═════ DATA RECORDS ═════
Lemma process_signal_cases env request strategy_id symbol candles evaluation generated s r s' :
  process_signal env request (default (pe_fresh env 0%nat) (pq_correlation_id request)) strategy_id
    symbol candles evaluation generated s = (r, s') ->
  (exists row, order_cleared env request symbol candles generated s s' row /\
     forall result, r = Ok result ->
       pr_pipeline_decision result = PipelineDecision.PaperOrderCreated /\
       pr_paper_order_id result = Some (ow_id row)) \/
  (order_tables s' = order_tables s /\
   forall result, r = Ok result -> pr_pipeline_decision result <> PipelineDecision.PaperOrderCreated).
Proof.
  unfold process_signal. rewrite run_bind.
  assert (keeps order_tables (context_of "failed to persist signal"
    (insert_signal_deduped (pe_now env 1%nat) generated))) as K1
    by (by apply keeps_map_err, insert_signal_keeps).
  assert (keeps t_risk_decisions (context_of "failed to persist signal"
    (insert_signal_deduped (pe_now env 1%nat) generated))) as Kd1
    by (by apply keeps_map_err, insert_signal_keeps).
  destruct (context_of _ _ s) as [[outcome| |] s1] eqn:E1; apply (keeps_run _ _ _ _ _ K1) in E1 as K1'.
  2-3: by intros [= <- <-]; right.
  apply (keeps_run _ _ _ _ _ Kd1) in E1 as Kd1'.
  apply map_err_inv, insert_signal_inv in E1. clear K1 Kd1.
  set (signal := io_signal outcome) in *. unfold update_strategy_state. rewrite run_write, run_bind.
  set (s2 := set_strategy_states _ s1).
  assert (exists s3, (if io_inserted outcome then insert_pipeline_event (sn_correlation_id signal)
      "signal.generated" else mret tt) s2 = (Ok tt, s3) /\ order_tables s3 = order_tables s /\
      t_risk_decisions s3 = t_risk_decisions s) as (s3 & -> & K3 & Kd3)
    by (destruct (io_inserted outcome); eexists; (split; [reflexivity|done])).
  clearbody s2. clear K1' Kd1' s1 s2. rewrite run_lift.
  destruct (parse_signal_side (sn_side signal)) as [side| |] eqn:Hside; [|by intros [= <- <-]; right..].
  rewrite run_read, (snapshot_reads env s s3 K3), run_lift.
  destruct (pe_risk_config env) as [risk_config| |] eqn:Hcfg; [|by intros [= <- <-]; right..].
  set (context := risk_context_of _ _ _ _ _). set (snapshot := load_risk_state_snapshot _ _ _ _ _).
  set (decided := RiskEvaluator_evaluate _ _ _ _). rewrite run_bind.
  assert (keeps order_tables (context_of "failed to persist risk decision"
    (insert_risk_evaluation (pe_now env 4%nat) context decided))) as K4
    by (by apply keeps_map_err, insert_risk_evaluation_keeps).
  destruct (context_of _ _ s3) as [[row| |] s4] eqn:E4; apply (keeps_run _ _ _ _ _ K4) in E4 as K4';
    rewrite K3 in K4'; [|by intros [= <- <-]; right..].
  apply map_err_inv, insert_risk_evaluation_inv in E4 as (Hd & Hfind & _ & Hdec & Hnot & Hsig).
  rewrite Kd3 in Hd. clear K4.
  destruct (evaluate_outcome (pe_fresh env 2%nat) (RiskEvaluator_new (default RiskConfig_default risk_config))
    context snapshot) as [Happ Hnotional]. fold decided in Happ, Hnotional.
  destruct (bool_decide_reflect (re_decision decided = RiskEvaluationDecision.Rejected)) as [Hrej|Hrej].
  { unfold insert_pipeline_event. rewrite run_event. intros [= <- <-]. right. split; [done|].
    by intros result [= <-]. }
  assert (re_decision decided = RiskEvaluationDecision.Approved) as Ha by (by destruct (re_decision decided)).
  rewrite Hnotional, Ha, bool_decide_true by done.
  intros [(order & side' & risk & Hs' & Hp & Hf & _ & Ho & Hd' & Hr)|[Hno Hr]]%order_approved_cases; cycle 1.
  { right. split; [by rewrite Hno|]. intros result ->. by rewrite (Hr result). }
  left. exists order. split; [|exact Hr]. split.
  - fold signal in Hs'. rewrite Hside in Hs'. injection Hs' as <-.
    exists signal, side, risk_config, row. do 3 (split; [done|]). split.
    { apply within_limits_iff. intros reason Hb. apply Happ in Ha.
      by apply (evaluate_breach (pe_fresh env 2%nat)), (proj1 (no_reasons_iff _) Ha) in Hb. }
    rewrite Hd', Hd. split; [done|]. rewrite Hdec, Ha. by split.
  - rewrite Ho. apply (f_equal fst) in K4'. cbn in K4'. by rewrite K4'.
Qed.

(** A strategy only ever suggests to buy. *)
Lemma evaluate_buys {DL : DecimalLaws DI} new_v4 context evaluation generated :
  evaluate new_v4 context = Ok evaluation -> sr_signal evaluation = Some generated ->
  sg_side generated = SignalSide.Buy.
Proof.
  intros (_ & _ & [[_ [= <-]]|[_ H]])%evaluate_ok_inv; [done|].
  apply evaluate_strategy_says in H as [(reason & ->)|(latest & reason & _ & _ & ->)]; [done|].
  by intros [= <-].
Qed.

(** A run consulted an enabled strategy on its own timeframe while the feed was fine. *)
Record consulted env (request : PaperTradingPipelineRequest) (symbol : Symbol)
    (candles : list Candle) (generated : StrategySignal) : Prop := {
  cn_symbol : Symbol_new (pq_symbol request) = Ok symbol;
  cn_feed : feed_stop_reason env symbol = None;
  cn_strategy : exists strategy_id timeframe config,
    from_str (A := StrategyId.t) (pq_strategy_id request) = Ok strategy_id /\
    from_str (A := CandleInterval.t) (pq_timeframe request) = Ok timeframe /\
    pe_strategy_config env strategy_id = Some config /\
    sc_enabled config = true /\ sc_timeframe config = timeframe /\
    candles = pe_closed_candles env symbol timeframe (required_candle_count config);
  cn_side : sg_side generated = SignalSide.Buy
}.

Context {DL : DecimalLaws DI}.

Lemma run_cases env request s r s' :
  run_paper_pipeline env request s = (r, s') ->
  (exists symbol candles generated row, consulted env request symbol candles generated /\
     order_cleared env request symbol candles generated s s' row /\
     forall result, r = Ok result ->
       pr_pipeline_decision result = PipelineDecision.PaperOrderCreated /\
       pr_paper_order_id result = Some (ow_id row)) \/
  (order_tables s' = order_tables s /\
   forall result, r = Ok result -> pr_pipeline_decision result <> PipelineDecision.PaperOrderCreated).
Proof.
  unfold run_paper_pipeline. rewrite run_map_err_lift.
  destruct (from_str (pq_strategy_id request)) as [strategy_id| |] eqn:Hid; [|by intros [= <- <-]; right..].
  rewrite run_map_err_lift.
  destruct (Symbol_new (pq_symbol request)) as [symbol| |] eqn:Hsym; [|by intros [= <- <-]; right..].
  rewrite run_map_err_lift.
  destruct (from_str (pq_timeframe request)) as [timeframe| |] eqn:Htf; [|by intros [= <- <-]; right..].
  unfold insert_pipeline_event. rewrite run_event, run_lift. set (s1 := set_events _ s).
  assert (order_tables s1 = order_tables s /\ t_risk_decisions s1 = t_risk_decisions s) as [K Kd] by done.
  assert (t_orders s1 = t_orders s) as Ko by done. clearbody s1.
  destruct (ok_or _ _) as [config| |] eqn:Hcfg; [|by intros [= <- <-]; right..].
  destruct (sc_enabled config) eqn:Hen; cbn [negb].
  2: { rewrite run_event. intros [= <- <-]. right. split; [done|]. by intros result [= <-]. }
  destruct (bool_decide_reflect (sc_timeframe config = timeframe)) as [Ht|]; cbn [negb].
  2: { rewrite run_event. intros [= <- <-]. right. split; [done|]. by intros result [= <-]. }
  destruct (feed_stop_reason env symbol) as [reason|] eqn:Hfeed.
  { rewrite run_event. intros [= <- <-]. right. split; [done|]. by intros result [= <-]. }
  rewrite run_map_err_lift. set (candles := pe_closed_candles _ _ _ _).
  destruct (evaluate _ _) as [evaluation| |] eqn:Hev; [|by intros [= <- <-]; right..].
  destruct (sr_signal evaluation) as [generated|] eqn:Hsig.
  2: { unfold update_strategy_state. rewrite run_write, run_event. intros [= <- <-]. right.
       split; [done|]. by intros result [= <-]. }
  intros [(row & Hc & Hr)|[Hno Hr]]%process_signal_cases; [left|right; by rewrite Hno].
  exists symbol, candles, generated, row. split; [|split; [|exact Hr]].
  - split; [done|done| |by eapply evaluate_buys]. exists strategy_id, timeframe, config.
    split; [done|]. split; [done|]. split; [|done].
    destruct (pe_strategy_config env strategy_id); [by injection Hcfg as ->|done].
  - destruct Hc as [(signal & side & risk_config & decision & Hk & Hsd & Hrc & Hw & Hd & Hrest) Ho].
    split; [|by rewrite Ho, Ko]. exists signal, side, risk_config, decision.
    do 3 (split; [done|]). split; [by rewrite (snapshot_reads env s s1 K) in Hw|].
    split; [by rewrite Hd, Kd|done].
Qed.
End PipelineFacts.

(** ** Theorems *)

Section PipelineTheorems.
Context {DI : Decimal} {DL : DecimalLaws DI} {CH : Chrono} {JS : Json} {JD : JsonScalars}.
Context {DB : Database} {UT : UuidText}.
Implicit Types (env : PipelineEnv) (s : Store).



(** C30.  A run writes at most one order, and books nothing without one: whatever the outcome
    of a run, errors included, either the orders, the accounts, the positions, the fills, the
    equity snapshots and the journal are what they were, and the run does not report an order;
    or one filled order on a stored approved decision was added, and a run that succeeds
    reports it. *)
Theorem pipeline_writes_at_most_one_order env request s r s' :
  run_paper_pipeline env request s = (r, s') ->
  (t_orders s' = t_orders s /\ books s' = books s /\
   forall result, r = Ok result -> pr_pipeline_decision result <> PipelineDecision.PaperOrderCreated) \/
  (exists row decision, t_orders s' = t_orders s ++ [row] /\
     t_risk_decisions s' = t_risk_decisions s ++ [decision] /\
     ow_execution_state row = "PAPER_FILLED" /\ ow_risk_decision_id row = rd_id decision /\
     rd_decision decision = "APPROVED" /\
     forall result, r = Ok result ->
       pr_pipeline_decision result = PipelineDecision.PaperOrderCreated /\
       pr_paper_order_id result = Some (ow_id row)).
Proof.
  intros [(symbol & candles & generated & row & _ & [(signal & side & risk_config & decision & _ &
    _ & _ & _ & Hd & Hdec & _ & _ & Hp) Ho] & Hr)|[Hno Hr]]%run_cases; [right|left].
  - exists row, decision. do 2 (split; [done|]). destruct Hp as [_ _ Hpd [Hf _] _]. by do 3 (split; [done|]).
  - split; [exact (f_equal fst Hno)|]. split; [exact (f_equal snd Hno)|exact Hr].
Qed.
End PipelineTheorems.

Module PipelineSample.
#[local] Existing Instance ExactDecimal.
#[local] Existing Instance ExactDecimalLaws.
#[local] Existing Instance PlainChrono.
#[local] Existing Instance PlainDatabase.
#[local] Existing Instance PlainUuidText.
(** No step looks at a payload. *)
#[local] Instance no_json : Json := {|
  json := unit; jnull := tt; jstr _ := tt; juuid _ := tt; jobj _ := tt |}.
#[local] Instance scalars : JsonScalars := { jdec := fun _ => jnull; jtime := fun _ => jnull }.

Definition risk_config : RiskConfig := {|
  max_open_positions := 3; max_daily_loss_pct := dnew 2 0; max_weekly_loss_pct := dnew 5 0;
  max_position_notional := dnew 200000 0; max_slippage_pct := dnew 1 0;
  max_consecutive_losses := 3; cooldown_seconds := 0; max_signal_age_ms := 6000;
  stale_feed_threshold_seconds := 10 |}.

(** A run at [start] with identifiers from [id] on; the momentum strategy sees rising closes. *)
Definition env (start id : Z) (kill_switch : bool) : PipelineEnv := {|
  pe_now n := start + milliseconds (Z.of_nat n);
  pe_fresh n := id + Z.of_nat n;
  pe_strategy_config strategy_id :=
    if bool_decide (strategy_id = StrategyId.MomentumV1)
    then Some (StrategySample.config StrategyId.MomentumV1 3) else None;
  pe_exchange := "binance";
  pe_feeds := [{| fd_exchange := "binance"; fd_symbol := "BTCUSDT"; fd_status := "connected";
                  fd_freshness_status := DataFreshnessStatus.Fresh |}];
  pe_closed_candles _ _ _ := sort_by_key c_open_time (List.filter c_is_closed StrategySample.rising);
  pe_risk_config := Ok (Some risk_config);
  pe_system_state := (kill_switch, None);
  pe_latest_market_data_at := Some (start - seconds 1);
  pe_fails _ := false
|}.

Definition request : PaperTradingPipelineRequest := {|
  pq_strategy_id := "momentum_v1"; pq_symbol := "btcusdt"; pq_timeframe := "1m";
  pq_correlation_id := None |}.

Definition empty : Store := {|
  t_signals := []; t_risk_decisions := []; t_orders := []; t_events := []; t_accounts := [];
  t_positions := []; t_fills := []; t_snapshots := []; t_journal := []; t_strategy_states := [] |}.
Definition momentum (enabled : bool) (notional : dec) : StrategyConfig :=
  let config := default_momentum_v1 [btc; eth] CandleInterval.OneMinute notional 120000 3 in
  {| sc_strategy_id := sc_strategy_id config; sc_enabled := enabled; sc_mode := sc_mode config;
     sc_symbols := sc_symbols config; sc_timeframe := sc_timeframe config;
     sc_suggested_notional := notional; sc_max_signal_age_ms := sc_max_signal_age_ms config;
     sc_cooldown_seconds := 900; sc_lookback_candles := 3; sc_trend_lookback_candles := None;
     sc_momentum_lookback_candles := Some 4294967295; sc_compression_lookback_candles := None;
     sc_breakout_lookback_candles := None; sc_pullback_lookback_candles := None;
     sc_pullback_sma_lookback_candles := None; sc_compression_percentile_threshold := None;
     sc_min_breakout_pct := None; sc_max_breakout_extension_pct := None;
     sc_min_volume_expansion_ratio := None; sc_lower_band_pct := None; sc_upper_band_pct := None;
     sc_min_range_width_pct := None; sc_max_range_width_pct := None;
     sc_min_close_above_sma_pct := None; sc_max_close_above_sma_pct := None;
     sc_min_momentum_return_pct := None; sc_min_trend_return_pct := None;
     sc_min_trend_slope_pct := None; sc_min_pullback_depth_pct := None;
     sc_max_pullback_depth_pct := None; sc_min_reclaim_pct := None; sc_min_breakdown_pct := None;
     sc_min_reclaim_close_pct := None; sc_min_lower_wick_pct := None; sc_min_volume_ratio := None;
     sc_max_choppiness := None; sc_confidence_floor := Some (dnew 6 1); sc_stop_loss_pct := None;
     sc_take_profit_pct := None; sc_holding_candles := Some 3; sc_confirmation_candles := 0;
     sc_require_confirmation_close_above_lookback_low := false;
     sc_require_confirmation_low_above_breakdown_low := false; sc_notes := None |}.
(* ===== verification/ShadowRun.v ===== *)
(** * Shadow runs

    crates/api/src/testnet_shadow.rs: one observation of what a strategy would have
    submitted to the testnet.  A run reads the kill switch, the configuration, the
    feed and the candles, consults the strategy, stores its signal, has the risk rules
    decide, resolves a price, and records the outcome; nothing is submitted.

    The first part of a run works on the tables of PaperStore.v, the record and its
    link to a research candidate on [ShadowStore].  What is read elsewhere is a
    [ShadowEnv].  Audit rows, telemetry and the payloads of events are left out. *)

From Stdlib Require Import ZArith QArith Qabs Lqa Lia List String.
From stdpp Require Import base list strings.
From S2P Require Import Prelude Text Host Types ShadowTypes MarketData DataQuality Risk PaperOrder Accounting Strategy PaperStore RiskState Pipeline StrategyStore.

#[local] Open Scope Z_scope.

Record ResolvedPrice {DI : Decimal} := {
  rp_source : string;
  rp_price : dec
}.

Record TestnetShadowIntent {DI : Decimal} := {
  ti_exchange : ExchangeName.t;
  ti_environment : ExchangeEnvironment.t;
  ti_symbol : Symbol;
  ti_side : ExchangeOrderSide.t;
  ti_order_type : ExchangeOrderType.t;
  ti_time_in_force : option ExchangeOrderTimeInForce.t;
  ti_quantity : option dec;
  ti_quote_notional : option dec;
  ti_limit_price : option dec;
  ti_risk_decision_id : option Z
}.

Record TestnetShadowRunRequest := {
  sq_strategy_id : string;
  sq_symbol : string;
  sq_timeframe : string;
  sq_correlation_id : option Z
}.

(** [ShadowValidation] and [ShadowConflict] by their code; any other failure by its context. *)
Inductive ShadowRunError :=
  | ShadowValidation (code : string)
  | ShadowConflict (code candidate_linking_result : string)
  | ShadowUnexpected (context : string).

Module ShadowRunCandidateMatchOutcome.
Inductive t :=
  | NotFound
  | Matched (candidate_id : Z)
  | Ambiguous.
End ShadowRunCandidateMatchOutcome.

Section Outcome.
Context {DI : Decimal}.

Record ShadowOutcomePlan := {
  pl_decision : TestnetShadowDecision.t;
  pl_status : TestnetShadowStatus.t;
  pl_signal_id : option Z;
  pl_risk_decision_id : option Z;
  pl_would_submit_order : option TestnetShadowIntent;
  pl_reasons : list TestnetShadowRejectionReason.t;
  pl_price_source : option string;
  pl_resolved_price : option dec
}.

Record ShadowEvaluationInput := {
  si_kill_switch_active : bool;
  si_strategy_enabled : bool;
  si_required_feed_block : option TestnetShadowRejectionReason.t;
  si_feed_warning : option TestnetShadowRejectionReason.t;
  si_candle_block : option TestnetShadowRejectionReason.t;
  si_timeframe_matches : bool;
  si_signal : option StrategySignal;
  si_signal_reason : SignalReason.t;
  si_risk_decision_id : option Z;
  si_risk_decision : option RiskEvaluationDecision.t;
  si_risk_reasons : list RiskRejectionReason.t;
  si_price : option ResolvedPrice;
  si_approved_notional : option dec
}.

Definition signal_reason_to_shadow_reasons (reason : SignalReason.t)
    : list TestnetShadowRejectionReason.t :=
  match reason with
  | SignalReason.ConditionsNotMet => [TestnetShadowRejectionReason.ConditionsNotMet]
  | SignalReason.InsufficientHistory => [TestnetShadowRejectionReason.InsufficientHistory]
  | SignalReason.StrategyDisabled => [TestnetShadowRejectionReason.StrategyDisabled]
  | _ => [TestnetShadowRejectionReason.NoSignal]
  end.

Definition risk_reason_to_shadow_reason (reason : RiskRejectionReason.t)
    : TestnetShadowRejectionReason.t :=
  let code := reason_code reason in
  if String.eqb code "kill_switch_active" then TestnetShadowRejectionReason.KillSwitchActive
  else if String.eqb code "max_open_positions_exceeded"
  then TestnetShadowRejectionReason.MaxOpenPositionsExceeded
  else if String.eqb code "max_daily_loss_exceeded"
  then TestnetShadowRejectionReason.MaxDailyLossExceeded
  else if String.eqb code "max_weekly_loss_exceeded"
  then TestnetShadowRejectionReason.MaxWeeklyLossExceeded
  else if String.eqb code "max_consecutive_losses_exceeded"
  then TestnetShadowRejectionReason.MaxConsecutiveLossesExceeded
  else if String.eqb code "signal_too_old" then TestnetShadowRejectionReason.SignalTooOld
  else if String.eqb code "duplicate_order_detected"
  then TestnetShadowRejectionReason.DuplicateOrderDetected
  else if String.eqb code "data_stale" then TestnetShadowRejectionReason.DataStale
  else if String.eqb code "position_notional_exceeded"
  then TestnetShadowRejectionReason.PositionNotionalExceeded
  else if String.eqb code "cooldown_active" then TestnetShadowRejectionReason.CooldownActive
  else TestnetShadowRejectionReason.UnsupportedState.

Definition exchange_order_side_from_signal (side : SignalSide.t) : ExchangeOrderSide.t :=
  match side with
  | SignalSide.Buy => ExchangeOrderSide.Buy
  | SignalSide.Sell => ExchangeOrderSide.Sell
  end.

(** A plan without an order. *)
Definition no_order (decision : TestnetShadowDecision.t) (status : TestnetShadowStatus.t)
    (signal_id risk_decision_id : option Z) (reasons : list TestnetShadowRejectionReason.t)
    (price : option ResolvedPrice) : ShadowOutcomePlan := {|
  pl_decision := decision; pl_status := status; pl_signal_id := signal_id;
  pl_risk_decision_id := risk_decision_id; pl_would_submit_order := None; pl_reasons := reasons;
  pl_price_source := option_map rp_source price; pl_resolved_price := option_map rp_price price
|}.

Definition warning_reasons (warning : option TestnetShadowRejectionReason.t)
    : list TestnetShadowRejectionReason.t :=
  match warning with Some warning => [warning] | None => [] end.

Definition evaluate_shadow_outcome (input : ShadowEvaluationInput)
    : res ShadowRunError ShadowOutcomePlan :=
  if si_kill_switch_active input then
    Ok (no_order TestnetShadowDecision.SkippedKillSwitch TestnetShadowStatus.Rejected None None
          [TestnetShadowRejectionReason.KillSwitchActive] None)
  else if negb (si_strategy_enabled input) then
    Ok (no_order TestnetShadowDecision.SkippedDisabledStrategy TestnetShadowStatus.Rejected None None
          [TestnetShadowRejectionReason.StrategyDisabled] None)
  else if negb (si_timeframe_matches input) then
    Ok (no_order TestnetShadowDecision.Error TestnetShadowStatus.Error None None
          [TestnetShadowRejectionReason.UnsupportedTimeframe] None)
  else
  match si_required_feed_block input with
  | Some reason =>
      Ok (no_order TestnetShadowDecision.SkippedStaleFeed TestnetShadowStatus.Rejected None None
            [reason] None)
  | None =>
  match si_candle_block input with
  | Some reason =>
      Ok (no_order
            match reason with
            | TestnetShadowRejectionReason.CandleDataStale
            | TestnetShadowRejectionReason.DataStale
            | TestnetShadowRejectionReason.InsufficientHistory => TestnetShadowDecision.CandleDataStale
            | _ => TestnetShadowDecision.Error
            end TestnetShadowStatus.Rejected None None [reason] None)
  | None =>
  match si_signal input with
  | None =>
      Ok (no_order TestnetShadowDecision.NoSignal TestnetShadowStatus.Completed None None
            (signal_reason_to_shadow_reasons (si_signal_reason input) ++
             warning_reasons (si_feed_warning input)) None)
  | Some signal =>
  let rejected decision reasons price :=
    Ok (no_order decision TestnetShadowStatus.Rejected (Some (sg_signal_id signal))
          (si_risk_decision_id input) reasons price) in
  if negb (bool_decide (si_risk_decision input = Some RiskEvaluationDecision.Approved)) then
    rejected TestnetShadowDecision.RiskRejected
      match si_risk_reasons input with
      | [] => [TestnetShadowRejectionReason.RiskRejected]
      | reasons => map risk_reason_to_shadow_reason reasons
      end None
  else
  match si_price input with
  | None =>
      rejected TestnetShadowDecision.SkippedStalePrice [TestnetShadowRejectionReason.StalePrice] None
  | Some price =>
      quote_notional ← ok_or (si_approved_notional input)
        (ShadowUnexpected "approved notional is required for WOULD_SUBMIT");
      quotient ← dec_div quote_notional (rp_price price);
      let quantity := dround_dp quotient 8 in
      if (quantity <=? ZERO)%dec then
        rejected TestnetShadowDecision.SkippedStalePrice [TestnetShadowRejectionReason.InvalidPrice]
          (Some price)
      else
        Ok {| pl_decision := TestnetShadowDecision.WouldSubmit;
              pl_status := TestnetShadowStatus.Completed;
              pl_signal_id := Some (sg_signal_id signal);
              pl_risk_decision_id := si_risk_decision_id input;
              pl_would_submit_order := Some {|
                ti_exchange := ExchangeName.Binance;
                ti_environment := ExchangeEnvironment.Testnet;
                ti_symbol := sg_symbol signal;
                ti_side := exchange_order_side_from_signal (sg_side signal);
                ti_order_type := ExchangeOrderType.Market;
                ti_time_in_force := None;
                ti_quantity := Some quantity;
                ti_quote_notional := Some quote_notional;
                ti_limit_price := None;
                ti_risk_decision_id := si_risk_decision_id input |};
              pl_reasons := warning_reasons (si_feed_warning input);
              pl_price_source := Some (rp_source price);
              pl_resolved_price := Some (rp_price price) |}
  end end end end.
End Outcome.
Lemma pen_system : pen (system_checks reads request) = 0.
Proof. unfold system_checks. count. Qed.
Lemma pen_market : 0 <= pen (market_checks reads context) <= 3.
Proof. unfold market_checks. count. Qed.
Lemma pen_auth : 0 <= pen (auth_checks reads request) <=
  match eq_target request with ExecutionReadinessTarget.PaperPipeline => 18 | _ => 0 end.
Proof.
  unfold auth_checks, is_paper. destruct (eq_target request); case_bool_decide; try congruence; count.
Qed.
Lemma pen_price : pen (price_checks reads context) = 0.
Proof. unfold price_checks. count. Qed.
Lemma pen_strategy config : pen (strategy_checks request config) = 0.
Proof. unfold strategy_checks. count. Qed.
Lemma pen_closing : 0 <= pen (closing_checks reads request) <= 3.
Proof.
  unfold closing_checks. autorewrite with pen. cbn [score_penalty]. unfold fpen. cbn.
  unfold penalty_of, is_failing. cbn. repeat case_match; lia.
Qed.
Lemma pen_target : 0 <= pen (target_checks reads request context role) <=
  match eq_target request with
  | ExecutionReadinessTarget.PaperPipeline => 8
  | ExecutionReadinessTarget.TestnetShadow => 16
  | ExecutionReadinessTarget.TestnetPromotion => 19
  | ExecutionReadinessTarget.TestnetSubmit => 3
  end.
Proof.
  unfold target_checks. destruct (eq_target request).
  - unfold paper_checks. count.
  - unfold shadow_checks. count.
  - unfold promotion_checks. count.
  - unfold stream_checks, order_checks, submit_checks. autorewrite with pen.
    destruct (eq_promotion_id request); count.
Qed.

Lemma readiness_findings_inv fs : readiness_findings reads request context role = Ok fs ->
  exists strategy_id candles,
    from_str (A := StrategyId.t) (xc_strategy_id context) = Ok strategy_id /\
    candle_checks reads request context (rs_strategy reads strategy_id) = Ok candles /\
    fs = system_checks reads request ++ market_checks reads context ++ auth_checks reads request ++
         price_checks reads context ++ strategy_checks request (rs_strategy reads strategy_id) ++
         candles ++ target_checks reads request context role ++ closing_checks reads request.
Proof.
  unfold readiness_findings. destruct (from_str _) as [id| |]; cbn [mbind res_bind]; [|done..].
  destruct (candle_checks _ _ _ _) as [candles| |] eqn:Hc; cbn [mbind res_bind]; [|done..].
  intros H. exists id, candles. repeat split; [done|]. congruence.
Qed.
═════
--- WHAT IS REQUIRED ---
Scan the lines above for the word "CandleInterval". Return each one that has it.

--- TASK RESPONSE ---
    from_str (A := CandleInterval.t) (pq_timeframe request) = Ok timeframe /\
  let config := default_momentum_v1 [btc; eth] CandleInterval.OneMinute notional 120000 3 in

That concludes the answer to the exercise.